START Extracted material

(* ===== verification/NoncePool.v ===== *)
(** * crypter: concurrent callers of Encrypt (crypter/crypter.go)

    A [Crypter] is used by any number of goroutines at once, and what they
    share is the pool of nonce buffers: [Get] hands out a pointer, [ReadFull]
    and [copy] go through it byte by byte, and [Put] gives it back.  Here the
    calls interleave at every one of these accesses over one heap of buffers;
    the outcome of each call is that of [Encrypt] of Crypter.v run alone. *)
From Stdlib Require Import Ascii String.
From S2P Require Export Prelude GoStrings Errors Base64 Crypter.
Local Open Scope Z_scope.

Definition io_EOF : error := errors_new "io.EOF".
Definition io_ErrUnexpectedEOF : error := errors_new "io.ErrUnexpectedEOF".

(** What [io.ReadFull] returns when a [Read] failed with [e] after [n] bytes. *)
Definition readfull_err (n : nat) (e : error) : error :=
  if bool_decide (0 < n)%nat && go_eq e io_EOF then io_ErrUnexpectedEOF else e.

(** ** Shared state *)

(** [heap] holds every nonce buffer ever made, [free] the pointers that are in
    [noncePool]. *)
Record shared := { heap : list gostring; free : list nat }.

Definition write (p : nat) (buf : gostring) (m : shared) : shared :=
  {| heap := <[p := buf]> (heap m); free := free m |}.
Definition noncePool_Put (p : nat) (m : shared) : shared :=
  {| heap := heap m; free := p :: free m |}.

(** ** Goroutines *)

(** Where a goroutine is in [Encrypt data]; [p] is [noncep], [nonce] the owned
    slice as far as it has been copied.  [drawn] is what the source has given to
    this call: the code does not look at it, the theorems do. *)
Inductive pc : Type :=
  | Idle
  | Getting (data : gostring)
  | Filling (data : gostring) (p : nat) (drawn : gostring) (err : option error)
  | Copying (data : gostring) (p : nat) (drawn nonce : gostring)
  | Sealing (data drawn nonce : gostring)
  | Returned (data drawn : gostring) (err : option error) (out : result error gostring).

Inductive action : Type :=
  | Call (data : gostring)
  | GetNew                          (* [Get] calls [New] *)
  | GetPooled (k : nat)             (* [Get] takes a pooled buffer *)
  | Read (bytes : gostring) (err : option error)  (* one [Read] of the source *)
  | Tau.                            (* the next step of the method *)

Section pool.
Context {C : Type} `{AEAD C}.
Variable c : Crypter C.

(** What the end of [Encrypt] makes of a nonce. *)
Definition sealed (nonce data : gostring) : gostring :=
  StartTag ++ EncodeToString (nonce ++ Seal (aead c) nonce data) ++ EndTag.

(** One step of one goroutine; [None] when the action does not apply.  A [Read]
    returns at most what fits into the rest of the buffer; [ReadFull] reads on
    while there is room and no error. *)
Definition exec (a : action) (x : pc) (m : shared) : option (pc * shared) :=
  match a, x with
  | Call data, (Idle | Returned _ _ _ _) =>
      Some (if IsEncrypted data then Returned data [] None (Ok data) else Getting data, m)
  | GetNew, Getting data =>
      Some (Filling data (length (heap m)) [] None,
            {| heap := heap m ++ [replicate (nonceSize c) zero]; free := free m |})
  | GetPooled k, Getting data =>
      p ← free m !! k;
      Some (Filling data p [] None, {| heap := heap m; free := delete k (free m) |})
  | Read bytes err, Filling data p drawn None =>
      buf ← heap m !! p;
      if decide (length drawn < length buf ∧ length drawn + length bytes ≤ length buf)%nat then
        Some (Filling data p (drawn ++ bytes) err,
              write p (take (length drawn) buf ++ bytes
                       ++ drop (length drawn + length bytes) buf) m)
      else None
  | Tau, Filling data p drawn err =>
      buf ← heap m !! p;
      if decide (length buf ≤ length drawn)%nat then Some (Copying data p drawn [], m) else
      e ← err;
      let e := readfull_err (length drawn) e in
      Some (Returned data drawn (Some e) (Err (Errorf 0 "%w: %w" [ErrReadNonce; e])),
            noncePool_Put p m)
  | Tau, Copying data p drawn nonce =>
      buf ← heap m !! p;
      match (if decide (length nonce < nonceSize c)%nat then buf !! length nonce else None) with
      | Some b => Some (Copying data p drawn (nonce ++ [b]), m)
      | None => Some (Sealing data drawn (nonce ++ replicate (nonceSize c - length nonce) zero),
                      noncePool_Put p m)
      end
  | Tau, Sealing data drawn nonce =>
      Some (Returned data drawn None (Ok (sealed nonce data)), m)
  | _, _ => None
  end.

END Extracted material

_Exercise details_.
Produce the entries again, character for character.

_Solution_.
(* ===== verification/NoncePool.v ===== *)
(** * crypter: concurrent callers of Encrypt (crypter/crypter.go)

    A [Crypter] is used by any number of goroutines at once, and what they
    share is the pool of nonce buffers: [Get] hands out a pointer, [ReadFull]
    and [copy] go through it byte by byte, and [Put] gives it back.  Here the
    calls interleave at every one of these accesses over one heap of buffers;
    the outcome of each call is that of [Encrypt] of Crypter.v run alone. *)
From Stdlib Require Import Ascii String.
From S2P Require Export Prelude GoStrings Errors Base64 Crypter.
Local Open Scope Z_scope.

Definition io_EOF : error := errors_new "io.EOF".
Definition io_ErrUnexpectedEOF : error := errors_new "io.ErrUnexpectedEOF".

(** What [io.ReadFull] returns when a [Read] failed with [e] after [n] bytes. *)
Definition readfull_err (n : nat) (e : error) : error :=
  if bool_decide (0 < n)%nat && go_eq e io_EOF then io_ErrUnexpectedEOF else e.

(** ** Shared state *)

(** [heap] holds every nonce buffer ever made, [free] the pointers that are in
    [noncePool]. *)
Record shared := { heap : list gostring; free : list nat }.

Definition write (p : nat) (buf : gostring) (m : shared) : shared :=
  {| heap := <[p := buf]> (heap m); free := free m |}.
Definition noncePool_Put (p : nat) (m : shared) : shared :=
  {| heap := heap m; free := p :: free m |}.

(** ** Goroutines *)

(** Where a goroutine is in [Encrypt data]; [p] is [noncep], [nonce] the owned
    slice as far as it has been copied.  [drawn] is what the source has given to
    this call: the code does not look at it, the theorems do. *)
Inductive pc : Type :=
  | Idle
  | Getting (data : gostring)
  | Filling (data : gostring) (p : nat) (drawn : gostring) (err : option error)
  | Copying (data : gostring) (p : nat) (drawn nonce : gostring)
  | Sealing (data drawn nonce : gostring)
  | Returned (data drawn : gostring) (err : option error) (out : result error gostring).

Inductive action : Type :=
  | Call (data : gostring)
  | GetNew                          (* [Get] calls [New] *)
  | GetPooled (k : nat)             (* [Get] takes a pooled buffer *)
  | Read (bytes : gostring) (err : option error)  (* one [Read] of the source *)
  | Tau.                            (* the next step of the method *)

Section pool.
Context {C : Type} `{AEAD C}.
Variable c : Crypter C.

(** What the end of [Encrypt] makes of a nonce. *)
Definition sealed (nonce data : gostring) : gostring :=
  StartTag ++ EncodeToString (nonce ++ Seal (aead c) nonce data) ++ EndTag.

(** One step of one goroutine; [None] when the action does not apply.  A [Read]
    returns at most what fits into the rest of the buffer; [ReadFull] reads on
    while there is room and no error. *)
Definition exec (a : action) (x : pc) (m : shared) : option (pc * shared) :=
  match a, x with
  | Call data, (Idle | Returned _ _ _ _) =>
      Some (if IsEncrypted data then Returned data [] None (Ok data) else Getting data, m)
  | GetNew, Getting data =>
      Some (Filling data (length (heap m)) [] None,
            {| heap := heap m ++ [replicate (nonceSize c) zero]; free := free m |})
  | GetPooled k, Getting data =>
      p ← free m !! k;
      Some (Filling data p [] None, {| heap := heap m; free := delete k (free m) |})
  | Read bytes err, Filling data p drawn None =>
      buf ← heap m !! p;
      if decide (length drawn < length buf ∧ length drawn + length bytes ≤ length buf)%nat then
        Some (Filling data p (drawn ++ bytes) err,
              write p (take (length drawn) buf ++ bytes
                       ++ drop (length drawn + length bytes) buf) m)
      else None
  | Tau, Filling data p drawn err =>
      buf ← heap m !! p;
      if decide (length buf ≤ length drawn)%nat then Some (Copying data p drawn [], m) else
      e ← err;
      let e := readfull_err (length drawn) e in
      Some (Returned data drawn (Some e) (Err (Errorf 0 "%w: %w" [ErrReadNonce; e])),
            noncePool_Put p m)
  | Tau, Copying data p drawn nonce =>
      buf ← heap m !! p;
      match (if decide (length nonce < nonceSize c)%nat then buf !! length nonce else None) with
      | Some b => Some (Copying data p drawn (nonce ++ [b]), m)
      | None => Some (Sealing data drawn (nonce ++ replicate (nonceSize c - length nonce) zero),
                      noncePool_Put p m)
      end
  | Tau, Sealing data drawn nonce =>
      Some (Returned data drawn None (Ok (sealed nonce data)), m)
  | _, _ => None
  end.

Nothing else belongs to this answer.